She was in her car, cruising through the rain along the High Street while the turbid seas of Arlington Park parted before her. It was nine-fifteen. Her husband had left the house punctually at eight, and her daughter Jessica was at school by nine; she had a feeling of rapid ascent, as though the members of her household were sandbags she was heaving one by one out of the basket of a hot-air balloon.

It is also an intensely written book, to borrow an expression I recently read used to describe the language of Bleak House–and in fact, Arlington Park at times displays a verbal quality that approximates the Dickensian, in the elaborate opening set piece describing the rain that falls all night across the tony suburb, for example:

The clouds came from the west: clouds like dark cathedrals, clouds like machines, clouds like black blossoms flower in the arid starlit sky. They came over the English countryside, sunk in its muddled sleep. They came over the low, populous hills where scatterings of lights throbbed in the darkness. At midnight they reached the city, valiantly glittering in its shallow provincial basin. Unseen, they grew like a second city overhead, thickening, expanding, throwing up their savage monuments, their towers, their monstrous, unpeopled palaces of cloud.

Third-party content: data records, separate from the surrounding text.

(** ** The remaining length: reference decoder and encoder *)

(** At most [k] bytes, 7 bits each, low bits first: the value and the bytes read. *)
Fixpoint varint (k : nat) (l : bytes) : option (Z * nat) :=
  match k, l with
  | S k', b :: l' =>
      if u8 b <? 128 then Some (u8 b, 1%nat)
      else match varint k' l' with
           | Some (v, n) => Some (u8 b - 128 + 128 * v, S n)
           | None => None
           end
  | _, _ => None
  end.

(** The encoder of the MQTT specification. *)
Fixpoint encode_varint (k : nat) (n : Z) : bytes :=
  match k with
  | O => []
  | S k' => if n <? 128 then [byte_of n]
            else byte_of (128 + n mod 128) :: encode_varint k' (n / 128)
  end.

Lemma varint_bounds k l v n :
  varint k l = Some (v, n) ->
  0 <= v < 128 ^ Z.of_nat k /\ (1 <= n <= k)%nat /\ (n <= length l)%nat.
Proof.
  revert l v n. induction k as [|k IH]; intros l v n; [done|].
  destruct l as [|b l]; [done|]. cbn [varint]. pose proof (u8_range b).
  rewrite Nat2Z.inj_succ, Z.pow_succ_r by lia.
  pose proof (Z.pow_pos_nonneg 128 (Z.of_nat k) ltac:(lia) ltac:(lia)).
  destruct (u8 b <? 128) eqn:E.
  - intros [= <- <-]. simpl. nia.
  - destruct (varint k l) as [[v' n']|] eqn:Ev; [|done]. intros [= <- <-].
    destruct (IH _ _ _ Ev) as (? & ? & ?). simpl. nia.
Qed.

Lemma varint_app k l t v n : varint k l = Some (v, n) -> varint k (l ++ t) = Some (v, n).
Proof.
  revert l v n. induction k as [|k IH]; intros l v n; [done|].
  destruct l as [|b l]; [done|]. cbn [varint app].
  destruct (u8 b <? 128); [done|].
  destruct (varint k l) as [[v' n']|] eqn:Ev; [|done]. by rewrite (IH _ _ _ Ev).
Qed.

Lemma varint_encode k n t :
  (0 < k)%nat -> 0 <= n < 128 ^ Z.of_nat k ->
  varint k (encode_varint k n ++ t) = Some (n, length (encode_varint k n)).
Proof.
  revert n. induction k as [|k IH]; intros n Hk Hn; [lia|].
  rewrite Nat2Z.inj_succ, Z.pow_succ_r in Hn by lia. cbn [encode_varint].
  pose proof (Z.mod_pos_bound n 128 ltac:(lia)). pose proof (Z.div_mod n 128 ltac:(lia)).
  destruct (n <? 128) eqn:E; cbn [app varint length].
  - rewrite u8_byte_of_small by lia. by rewrite E.
  - rewrite u8_byte_of_small by lia. replace (128 + n mod 128 <? 128) with false by lia.
    assert (0 < k)%nat by (destruct k; [simpl in Hn; lia | lia]).
    assert (0 <= n / 128 < 128 ^ Z.of_nat k)
      by (split; [apply Z.div_pos | apply Z.div_lt_upper_bound]; lia).
    rewrite IH by done.
    do 2 f_equal. lia.
Qed.

(** The bit tests of the code, on a byte. *)
Lemma land_7F b : Z.land (u8 b) 0x7F = u8 b mod 128.
Proof. by destruct b. Qed.

Lemma land_80 b : (Z.land (u8 b) 0x80 =? 0) = (u8 b <? 128).
Proof. by destruct b. Qed.

Lemma remaining_loop data k i m v :
  (i + k = 4)%nat ->
  for_loop (S k) (remaining_step data) (Z.of_nat i, m, v) =
  Ret (match varint k (drop i data) with
       | Some (x, n) => (v + m * x, Z.of_nat (i + n))
       | None => (0, -1)
       end).
Proof.
  revert i m v. induction k as [|k IH]; intros i m v Hi.
  { replace i with 4%nat by lia. done. }
  rewrite for_loop_S. cbn [remaining_step].
  replace (Z.of_nat i <? 4) with true by lia. cbn [andb].
  destruct (Z.of_nat i <? len data) eqn:E.
  - destruct (lookup_lt_is_Some_2 data i) as [b Hb]; [unfold len in E; lia|].
    rewrite (drop_S _ b i Hb).
    rewrite (index_ret data (Z.of_nat i) b) by (rewrite ?Nat2Z.id; done || lia).
    cbn [mbind outcome_bind varint]. rewrite land_7F, land_80. pose proof (u8_range b).
    destruct (u8 b <? 128) eqn:Eb; cbn [mbind outcome_bind].
    + rewrite Z.mod_small by lia. do 2 f_equal; lia.
    + replace (Z.of_nat i + 1) with (Z.of_nat (S i)) by lia.
      rewrite IH by lia. f_equal.
      assert (u8 b mod 128 = u8 b - 128) as -> by (Z.div_mod_to_equations; lia).
      destruct (varint k (drop (S i) data)) as [[x n]|]; [|done]. f_equal; lia.
  - rewrite drop_ge by (unfold len in E; lia). done.
Qed.

Lemma decodeRemainingLength_varint data :
  decodeRemainingLength data =
  Ret (match varint 4 data with Some (x, n) => (x, Z.of_nat n) | None => (0, -1) end).
Proof.
  unfold decodeRemainingLength.
  pose proof (remaining_loop data 4 0 1 0 eq_refl) as H. change (Z.of_nat 0) with 0 in H. rewrite H.
  rewrite drop_0. destruct (varint 4 data) as [[x n]|]; [|done]. do 2 f_equal. lia.
Qed.

(** C40: [decodeRemainingLength] inverts the specification's encoder on every
    length it can carry, and reports how many bytes it read. *)
Theorem mqtt_remaining_length_roundtrip n t :
  0 <= n < 2 ^ 28 ->
  decodeRemainingLength (encode_varint 4 n ++ t) = Ret (n, len (encode_varint 4 n)).
Proof.
  intros Hn. rewrite decodeRemainingLength_varint, varint_encode by (done || lia). done.
Qed.

(** ** The wire format *)

(** A packet: its first byte (type and flags) and its payload. *)
Record packet := { first : byte; payload : bytes }.

Definition pkt_type (b : byte) : Z := Z.shiftr (u8 b) 4.

Definition next_packet (d : bytes) : option (packet * bytes) :=
  match d with
  | b0 :: rest =>
      if (1 <=? pkt_type b0) && (pkt_type b0 <=? 14) then
        match varint 4 rest with
        | Some (n, k) =>
            let rest' := drop k rest in
            if n <=? len rest'
            then Some ({| first := b0; payload := take (Z.to_nat n) rest' |}, drop (Z.to_nat n) rest')
            else None
        | None => None
        end
      else None
  | [] => None
  end.

#[export, program] Instance packet_framed : Framed packet := {| next := next_packet |}.
Next Obligation.
  intros d f r. unfold next_packet. destruct d as [|b0 rest]; [done|].
  case_match; [|done]. destruct (varint 4 rest) as [[n k]|] eqn:Ev; [|done]. cbv zeta.
  case_match; [|done]. intros [= _ <-]. rewrite !length_drop. simpl. lia.
Qed.

#[export, program] Instance packet_stable : StableFramed packet.
Next Obligation.
  intros d f r t. unfold next, packet_framed, next_packet. destruct d as [|b0 rest]; [done|].
  cbn [app]. case_match; [|done]. destruct (varint 4 rest) as [[n k]|] eqn:Ev; [|done].
  rewrite (varint_app _ _ t _ _ Ev). apply varint_bounds in Ev as (? & ? & ?). cbv zeta.
  rewrite drop_app_le by lia.
  destruct (n <=? len (drop k rest)) eqn:E; [|done]. intros [= <- <-].
  rewrite len_app. pose proof (len_nonneg t). unfold len in *.
  replace (_ <=? _) with true by lia.
  rewrite take_app_le, drop_app_le by lia. done.
Qed.
Lemma readRESPValue_fuel_wp fuel data :
  (length data < fuel)%nat -> no_overflow data ->
  wp (readRESPValue_fuel fuel data) (fun r => 0 <= snd r <= len data).
Proof.
  revert data. induction fuel as [|fuel IH]; intros data Hf Hno; [lia|].
  cbn [readRESPValue_fuel]. pose proof (len_nonneg data).
  destruct data as [|b data]; [simpl; lia|].
  replace (len (b :: data) =? 0) with false by lens.
  change (index (b :: data) 0) with (Ret b). cbn [mbind outcome_bind].
  pose proof (no_overflow_self _ Hno) as Hov. unfold bulk_overflow in Hov.
  destruct (readLine_spec (b :: data)) as [Hl|(i & Hl & Hi & Hix)]; rewrite Hl in *.
  { replace (-1 <? 0) with true by done. by repeat case_match; simpl. }
  replace (Z.of_nat i + 2 <? 0) with false by lia.
  assert (Hpos : 0 <= Z.of_nat i + 2 <= len (b :: data)) by (unfold len; lia).
  assert (Hline : b <> x0d -> exists l, slice_from (take i (b :: data)) 1 = Ret l
             /\ l = drop 1 (take i (b :: data))).
  { intros Hb. pose proof (readLine_nonempty _ _ _ Hb Hix). eexists. split; [|done].
    apply slice_from_ret. rewrite len_take. unfold len. simpl length. lia. }
  destruct (existsb _ _) eqn:Es.
  { apply existsb_byte in Es. destruct Hline as (l & -> & _); [set_solver|]. simpl. lia. }
  destruct (Byte.eqb b respBulkString) eqn:Eb.
  { apply byte_eqb_true in Eb as ->. destruct Hline as (l & -> & ->); [done|].
    cbn [mbind outcome_bind]. destruct (Atoi _) as [n|] in Hov |- *; [|simpl; lia].
    change (Byte.eqb respBulkString respBulkString) with true in Hov.
    destruct (n <? 0) eqn:En; [simpl; lia|].
    assert (Hn : Z.of_nat i + 2 + n + 2 <= max_int64) by lia. clear Hov.
    rewrite (int64_small (Z.of_nat i + 2 + n)) by (unfold min_int64, max_int64 in *; lia).
    rewrite int64_small by (unfold min_int64, max_int64 in *; lia). cbv zeta.
    destruct (len _ <? _) eqn:El; [simpl; lia|].
    apply wp_bind, wp_slice; [lia|lia|]. simpl. lia. }
  clear Hov. destruct (Byte.eqb b respArray) eqn:Ea; [|simpl; lia].
  apply byte_eqb_true in Ea as ->. destruct Hline as (l & -> & _); [done|].
  cbn [mbind outcome_bind]. destruct (Atoi _) as [n|]; [|simpl; lia].
  destruct (n <? 0); [simpl; lia|]. apply wp_bind.
  eapply wp_mono; [apply elements_wp; [done|]|].
  - intros k Hk. apply IH; [|by apply no_overflow_drop].
    rewrite length_drop. simpl length in *. lia.
  - intros [[cursor args]|]; simpl; lia.
Qed.
(** Decreases with every iteration that continues. *)
Definition name_measure (data : bytes) (s : name_state) : nat :=
  unvisited data (visited s) * (length data + 2) + (S (length data) - Z.to_nat (cur s)).

(** The cursor is in range, and the offset to return is past the name. *)
Definition name_inv (data : bytes) (offset : Z) (s : name_state) : Prop :=
  0 <= cur s /\
  (newOffset s < 0 /\ offset <= cur s \/ offset < newOffset s <= len data).

Definition name_post (data : bytes) (offset : Z) (r : result (bytes * Z)) : Prop :=
  match r with OkR (_, off) => offset < off <= len data | ErrR _ => True end.

Lemma decodeName_step_wp data offset s :
  0 <= offset -> name_inv data offset s ->
  wp (decodeName_step data s) (fun x => match x with
    | inl s' => name_inv data offset s' /\ (name_measure data s' < name_measure data s)%nat
    | inr r => name_post data offset r
    end).
Proof.
  intros Hoff [Hc Hn]. unfold decodeName_step. cbv zeta.
  destruct (len data <=? cur s) eqn:E1; [done|]. go_step. go_step.
  pose proof (u8_range x). destruct (u8 x =? 0) eqn:E0.
  { simpl. destruct (newOffset s <? 0) eqn:En; lia. }
  destruct (_ =? 0xC0).
  - destruct (len data <=? cur s + 1) eqn:E2; [done|]. repeat go_step; [done|].
    set (ptr := Z.land _ 0x3FFF) in *.
    assert (0 <= ptr) by (apply Z.land_nonneg; right; done).
    apply bool_decide_eq_false in Heqb.
    split; [split; simpl; [done|destruct (newOffset s <? 0) eqn:?; lia]|].
    unfold name_measure. cbn [visited cur].
    destruct (decide (ptr < len data)) as [Hp|Hp].
    + pose proof (unvisited_insert data (visited s) ptr ltac:(done) Heqb). nia.
    + pose proof (unvisited_mono data (visited s) ptr). unfold len in *. nia.
  - destruct (len data <? _) eqn:E3; [done|]. repeat go_step.
    unfold name_inv, name_measure. simpl. split; [lia|]. unfold len in *. lia.
Qed.

Lemma decodeName_wp data offset :
  0 <= offset -> wp (decodeName data offset) (name_post data offset).
Proof.
  intros Hoff. unfold decodeName.
  apply (wp_for_loop (name_inv data offset) (name_measure data)).
  - intros s Hs. by apply decodeName_step_wp.
  - split; simpl; [done|lia].
  - unfold name_measure. cbn [visited cur]. pose proof (unvisited_le data). nia.
Qed.

(** C35: from every offset of every packet, [decodeName] terminates without a
    panic, whatever compression pointers it meets; when it succeeds, the new
    offset is after the old one and inside the packet. *)
Theorem dns_decodeName_total data offset :
  0 <= offset ->
  exists r, decodeName data offset = Ret r /\
    forall name off, r = OkR (name, off) -> offset < off <= len data.
Proof.
  intros Hoff. destruct (proj1 (wp_returns _ _) (decodeName_wp data offset Hoff)) as (r & Hr & Hp).
  exists r. split; [done|]. by intros name off ->.
Qed.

Perhaps fortunately, though (as this kind of thing is really hard to do persuasively, if you aren’t actually Dickens and a genuis), the style is much sparer for most of the novel, though still frequently striking in its images. I was struck by the praise for Cusk’s “fearlessness” and “honesty” in the reviews, and I think one thing that drew me to the novel was interest in just what she was being so brave about. I guess I don’t really see it. Is the myth of either maternal or marital bliss still potent enough that it takes courage to imagine women inhabiting their domestic roles angrily or selfishly? I suppose it’s a kind of anti-chick-lit novel, in which materialism is neither benign nor entertaining and neither Mr. Right nor the right address brings a fairy tale ending–and it acknowledges moments of exhiliration, enough, perhaps, to leaven the whole.

Penelope Lively’s Perfect Happiness is written much more delicately–it seems less of a performance. Moon Tiger has been on my top-10 list for many years, but I think this may be the first of Lively’s other novels that I’ve read. It actually surprised me by seeming indistinguishable in tone, scope, and what I might call “depth” from the better novels by Joanna Trollope (Marrying the Mistress, for instance): it focuses on a momentous time in a particular small cluster of intersecting lives and neatly, with precision but without flourish, works through the nuances and complications. I expected something more, somehow, and yet I thought it was both sensitive and intelligent.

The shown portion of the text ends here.